One day about a month ago, when Sonia had returned from her second trip to the hospital and was back in the metal bed that had been installed in the living room, I walked in to find Polka lying in her arms. The dog’s head was in the crook of her neck, like a lover, snuggling. Sonia had her fingers in Polka’s black curls, and I knew that, whatever she might have said, she felt how much the dog loved her, and she had given in to her love for the dog.

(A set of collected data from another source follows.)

(* ===== verification/Prelude.v ===== *)
(** * easynet: a verification development

    easynet is a VPN written in Rust.  A client opens a TUN interface, reads IP
    packets from it, decides by a rule list whether a packet goes through the
    tunnel, directly to the network through a user-space transparent proxy, or
    nowhere, and exchanges packets with a server over TCP, UDP or WebSocket.  The
    server gives each client a session with a virtual address and routes the
    packets of its own TUN interface to the clients by that address.

    This library translates the program's own logic into Rocq definitions, one
    file per component, and proves what makes the components correct.  Source
    paths below are relative to [src/src].

    ** Files, in dependency order

    - [Prelude]: this file; the [result] type with its monad, integer casts, the
      arithmetic tactic [div_lia], the hint database [wf], lemmas on results,
      lists and transition systems ([rtc_invariant]).
    - [RStr]: Rust strings as lists of code points, with the operations of [str]
      the program uses; [Net]: IP and socket addresses, their text forms.
    - [Rule] ([rules/action.rs], [rules/rule.rs]): rules and their compact text.
    - [Config] ([config.rs], rules part): validation, port ranges, lists.
    - [AppConfig] ([config.rs]): the configuration records, files.
    - [GeoIp] ([rules/geoip.rs]), [Context] ([rules/context.rs]), [Engine]
      ([rules/matcher.rs], [rules/engine.rs]): matching packets against rules.
    - [DomainCache] ([rules/domain_cache.rs]): names learnt from DNS answers.
    - [Route] ([common.rs]): the TUN loop that ties the previous parts together.
    - [Codec] ([codec/codec.rs], [proto/message.proto]): messages and framing.
    - [Server] ([server.rs]): the session table and the message handlers.
    - [Conn] ([transport/tcp.rs], [ws.rs], [udp.rs]): the server's connection
      loops and the system of all connections.
    - [Client] ([client.rs], [transport/mod.rs], [main.rs]): the client, and the
      client and server handshake together.
    - [Link] ([transport/transport.rs]), [Tunnel]: what a transport promises, and
      the path of a packet from one device to the other.
    - [ClientTasks] ([transport/mod.rs], [common.rs], [transparent_proxy/mod.rs]):
      the client's two tasks, the direct proxy's threads and the four bounded
      channels between them.
    - [ServerTasks] ([server.rs], [transport/tcp.rs], [ws.rs]): the dispatcher, the
      connection tasks and the session lock.
    - [Endpoint] ([transport/tcp.rs], [udp.rs], [ws.rs]): opening transports, TLS.
    - [Run] (the [run_*] functions, [main.rs]): starting and supervising tasks.
    - [Proxy] ([transparent_proxy/filter.rs], [mod.rs], [udp_proxy.rs],
      [tcp_proxy.rs]), [Icmp] ([transparent_proxy/icmp_proxy.rs]): the direct path,
      its session tables and the translation of packets.
    - [Session] (the same files): one proxy session from its start to its end.
    - [ProxyTool] ([transparent_proxy/mod.rs], [bin/transparent-proxy.rs]): the
      interface of the stack, supervision, and the stand-alone tool.
    - [Build] ([build.rs], beside [src/src]): the build script.
    - [UnitTests]: the unit tests of the rules library, run on the model.

    ** How the code is modelled

    A Rust struct is a [Record], an enum an [Inductive], a function a
    [Definition] or [Fixpoint] of the same name (a method is prefixed with its
    type where the name alone is not unique, as in [RulesEngine_from_config]).
    Machine integers are [Z] with their wrap-around written out; [HashMap] is
    [gmap]; [Result] is [result], with the error texts of the source.  Code that
    mutates shared state takes and returns it.  An [async] loop around [select!]
    is a function on the list of events it receives; an event carries what the
    environment answered (the clock, the outcome of a send or write).  Where a
    lock is released in the middle of a handler ([handle_handshake], the proxies'
    inbound loops), the two halves are separate steps of a transition system, and
    the theorems hold for every interleaving: [wstep] in [Server], [sstep] in
    [Conn], [pstep] in [Proxy].  In [pstep] a failed send and the removal that
    follows it, and the removal of a key and the end of its task, are separate
    steps too.  The connection loop of [Conn] is proved to be a run of [sstep]
    ([connection_refines_system]).  Where a task waits for room in a channel or for a
    lock, the wait is a state of its own: [istep], [estep] and [xstep] in
    [ClientTasks], [tstep] in [ServerTasks], with the capacity 4096 of the source.  A function
    that waits for the first of several tasks takes which one ended and how.

    Code outside the repository is a type class whose laws state the documented
    behaviour that is relied on: [UnicodeLower] (non-ASCII case mapping),
    [CidrLib] (ipnetwork), [Yaml] (serde_yaml), [GeoDb] (maxminddb),
    [PacketSlicer] (etherparse), [DnsLib] (hickory-proto), [Prost] (the generated
    protobuf code), [HashOrder] (the unspecified order of [HashMap] iteration),
    [IcmpWire] and [CidrNet] (smoltcp), [TlsLib] (native-tls), [UrlLib] (url).  The
    promise of one component to another is a class too: [MessageLink], discharged
    by the TCP and the WebSocket transport and used by [Tunnel].  Each class has a concrete
    instance in the file that declares or first uses it, and the witnesses of the
    properties evaluate the definitions with these instances.

    ** What is proved

    - Tunnel: for any number of clients and any transport that keeps its promise,
      what the server's device is written is an interleaving of prefixes of what
      the clients' rules sent to the tunnel, and what a client's device is written
      are, in order and once each, packets whose destination field is the virtual
      address of its session, without gaps while no two sessions share an address
      ([tunnel_up], [tunnel_down]).
    - Tasks: the client's tasks and the proxy's threads deliver everything in
      finitely many steps unless the tasks wait for each other; neither task can
      move exactly when the transport task waits for the TUN task and that one for
      the transport task or the proxy, and only the first is for good
      ([client_drains], [client_deadlock]); the server can lose its session lock
      for good ([server_lock_deadlock]).
    - Rules: [parse_compact] accepts exactly a declarative grammar, printing and
      parsing are inverse, validation accepts exactly the valid lists and reports
      the first invalid rule, and an engine built from a configuration returns
      the action of the first rule whose declared meaning covers the packet.
    - Names: the domain cache refines a store that never forgets; observed names
      are found until their TTL elapses, and reach the domain rules.
    - TUN loop: routing follows the rules at every point of a run; packets are
      relayed unmodified, in order and at most once.
    - Codec: any sequence of messages survives encoding, arbitrary division into
      reads and decoding; the decoder's invariant; calling [decode] until it asks
      for more ends after a number of calls bounded by the bytes it was given
      ([decode_terminates]).  [drain] is that loop, as tokio-util runs it, with fuel
      [length buf + 2], shown sufficient by its recursive equation.
    - Server: uniqueness of virtual addresses (up to the 256 the code can tell
      apart) and delivery to the owning session under every interleaving; the
      effect of handshakes, disconnects and clean-up; every session belongs to a
      live connection when clients complete one handshake at a time; a server
      of type ws or wss serves plain WebSocket or TLS exactly as configured, up to
      the spelling of the type ([ws_server_start]).
    - Client: the handshake succeeds iff the tokens agree and leaves client and
      server with the same session; the interface parameters; the exact outcome of
      opening a WebSocket; when the retry loop stops.
    - Proxy: one running session per flow, order within a flow, transparency of a
      UDP session, exactness of the three active-session counters under any
      interleaving, ICMP identifier translation and its exact inverse, the start of
      the tool.
    - Build: the lock-file scanner finds the version Cargo wrote.  As a check of the
      model, [UnitTests] runs the repository's unit tests on it.
    - Some theorems record what the code does where that is not what its
      documentation or purpose suggests: handshakes without a token
      ([missing_token_accepted]), address reuse ([virtual_ip_collision]), the loss
      of the address on disconnection ([reconnect_after_disconnect]), deadlocks
      ([client_deadlock], [server_lock_deadlock]), TLS that verifies nothing
      ([ws_connect_outcome]), success reported after failure
      ([server_end_is_success], [client_runs_until_proxy_ends]), expiry of
      active sessions ([active_session_expires]), sessions left behind
      ([repeated_handshake_leaks]), TLS switched off by the spelling of a
      configuration value ([ws_server_start]).

    ** What is not modelled

    The inside of the operating system's sockets and devices, of TLS and of the
    user-space TCP/IP stack (smoltcp): their answers are arguments.  The bytes that
    [copy_bidirectional] relays for a TCP session; how [UdpFramed] keeps the codec's
    state across datagrams; the scheduler of [tokio] (every interleaving is
    allowed); logging, the five-second timer of the statistics, argument parsing
    (clap), the serde glue of records.  [rules/lib.rs] has only re-exports. *)

From stdpp Require Export prelude gmap strings list list_numbers.
From Stdlib Require Export ZArith.

#[global] Open Scope Z_scope.

Declare Scope rust_scope.
Delimit Scope rust_scope with rust.
#[global] Open Scope rust_scope.

(** Integer casts: [as u8] and so on keep the low bits. *)
Notation "x 'as_u8'" := (x mod 256) (at level 1, left associativity, only parsing) : rust_scope.
Notation "x 'as_u16'" := (x mod 2 ^ 16) (at level 1, left associativity, only parsing) : rust_scope.
Notation "x 'as_u32'" := (x mod 2 ^ 32) (at level 1, left associativity, only parsing) : rust_scope.
Notation "x 'as_u64'" := (x mod 2 ^ 64) (at level 1, left associativity, only parsing) : rust_scope.

(** The automation of the components' well-formedness invariants. *)
Create HintDb wf.

(** Buffers of [u8]. *)
Abbreviation bytes := (list Z).

(** ** [Result] *)

Inductive result (E A : Type) : Type :=
| Ok (a : A)
| Err (e : E).
Arguments Ok {E A} a.
Arguments Err {E A} e.

#[global] Instance result_ret {E} : MRet (result E) := fun A a => Ok a.
#[global] Instance result_bind {E} : MBind (result E) :=
  fun A B k r => match r with Ok a => k a | Err e => Err e end.
#[global] Instance result_fmap {E} : FMap (result E) :=
  fun A B f r => match r with Ok a => Ok (f a) | Err e => Err e end.

(** [Result::map_err], [Result::ok], [Option::ok_or]. *)
Definition map_err {E F A} (f : E -> F) (r : result E A) : result F A :=
  match r with Ok a => Ok a | Err e => Err (f e) end.
Definition result_ok {E A} (r : result E A) : option A :=
  match r with Ok a => Some a | Err _ => None end.
Definition ok_or {E A} (o : option A) (e : E) : result E A :=
  match o with Some a => Ok a | None => Err e end.
Definition is_ok {E A} (r : result E A) : bool :=
  match r with Ok _ => true | Err _ => false end.
Definition is_some {A} (o : option A) : bool :=
  match o with Some _ => true | None => false end.

(** Linear arithmetic with [/] and [mod] by constants. *)
Ltac div_lia :=
  repeat match goal with
    | |- context [2 ^ ?k] => let v := eval vm_compute in (2 ^ k) in
        lazymatch v with Zpos _ => change (2 ^ k) with v end
    | H : context [2 ^ ?k] |- _ => let v := eval vm_compute in (2 ^ k) in
        lazymatch v with Zpos _ => change (2 ^ k) with v in H end
    end;
  Z.to_euclidean_division_equations; lia.

(** ** Lemmas on results *)

Lemma result_bind_ok {E A B} (r : result E A) (k : A -> result E B) b :
  r ≫= k = Ok b ↔ ∃ a, r = Ok a ∧ k a = Ok b.
Proof. destruct r; simpl; naive_solver. Qed.

Lemma ok_or_ok {E A} (o : option A) (e : E) a : ok_or o e = Ok a ↔ o = Some a.
Proof. destruct o; simpl; naive_solver. Qed.

Lemma unit_ok_bind {E B} (r : result E unit) (k : unit -> result E B) b :
  r ≫= k = Ok b ↔ r = Ok tt ∧ k tt = Ok b.
Proof.
  rewrite result_bind_ok. split; [by intros ([] & ? & ?)|]. intros [? ?]. by exists tt.
Qed.

(** ** Lemmas on lists *)

Lemma omap_cons_list {A B} (f : A -> option B) x l :
  omap f (x :: l) = option_list (f x) ++ omap f l.
Proof. simpl. by destruct (f x). Qed.

Lemma Forall_sublist {A} (P : A -> Prop) (l1 l2 : list A) :
  l1 `sublist_of` l2 → Forall P l2 → Forall P l1.
Proof. rewrite !Forall_forall. eauto using elem_of_sublist. Qed.

Lemma prefix_sublist {A} (l1 l2 : list A) : l1 `prefix_of` l2 → l1 `sublist_of` l2.
Proof. intros [k ->]. by apply sublist_inserts_r. Qed.

Lemma omap_prefix {A B} (f : A -> option B) (l1 l2 : list A) :
  l1 `prefix_of` l2 → omap f l1 `prefix_of` omap f l2.
Proof. intros [k ->]. rewrite omap_app. by exists (omap f k). Qed.

Lemma omap_omap {A B C} (f : A -> option B) (g : B -> option C) (l : list A) :
  omap g (omap f l) = omap (λ x, f x ≫= g) l.
Proof.
  induction l as [|x l IH]; [done|]. rewrite !omap_cons_list, omap_app, IH.
  destruct (f x) as [y|]; simpl; [|done]. by destruct (g y).
Qed.

(** ** Invariants of transition systems *)

Lemma rtc_invariant {A} (R : A -> A -> Prop) (P : A -> Prop) x y :
  (∀ a b, R a b → P a → P b) → rtc R x y → P x → P y.
Proof. intros Hstep Hr. induction Hr; eauto. Qed.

Sonia was a loving woman these last weeks. I know she let herself cry with Muki when she realized that the backache that had plagued her all winter was cancer. As her Viennese irony and independence slipped away, a word or gesture conveyed how pleased she was to see each of us, and how much she needed us. When Marjorie King came to take devoted care of her, as if she herself had been blessed with years of Sonia’s edgy warmth, Sonia would call out, "Marjorie!" just to make sure Marjorie was near. She was beautiful, and somehow elegant, lying there, with that inch-wide crown of white hair that had finally grown under the honey-colored dye.

Last Thursday, I came to see her for what I knew would be the last time. At first, I didn’t think she was even conscious of my presence–she had receded too far from life. But when I kissed her forehead, a smile of rapture crossed her bony face, and she reached out to embrace me.

May we each of us give so much at our hour of death!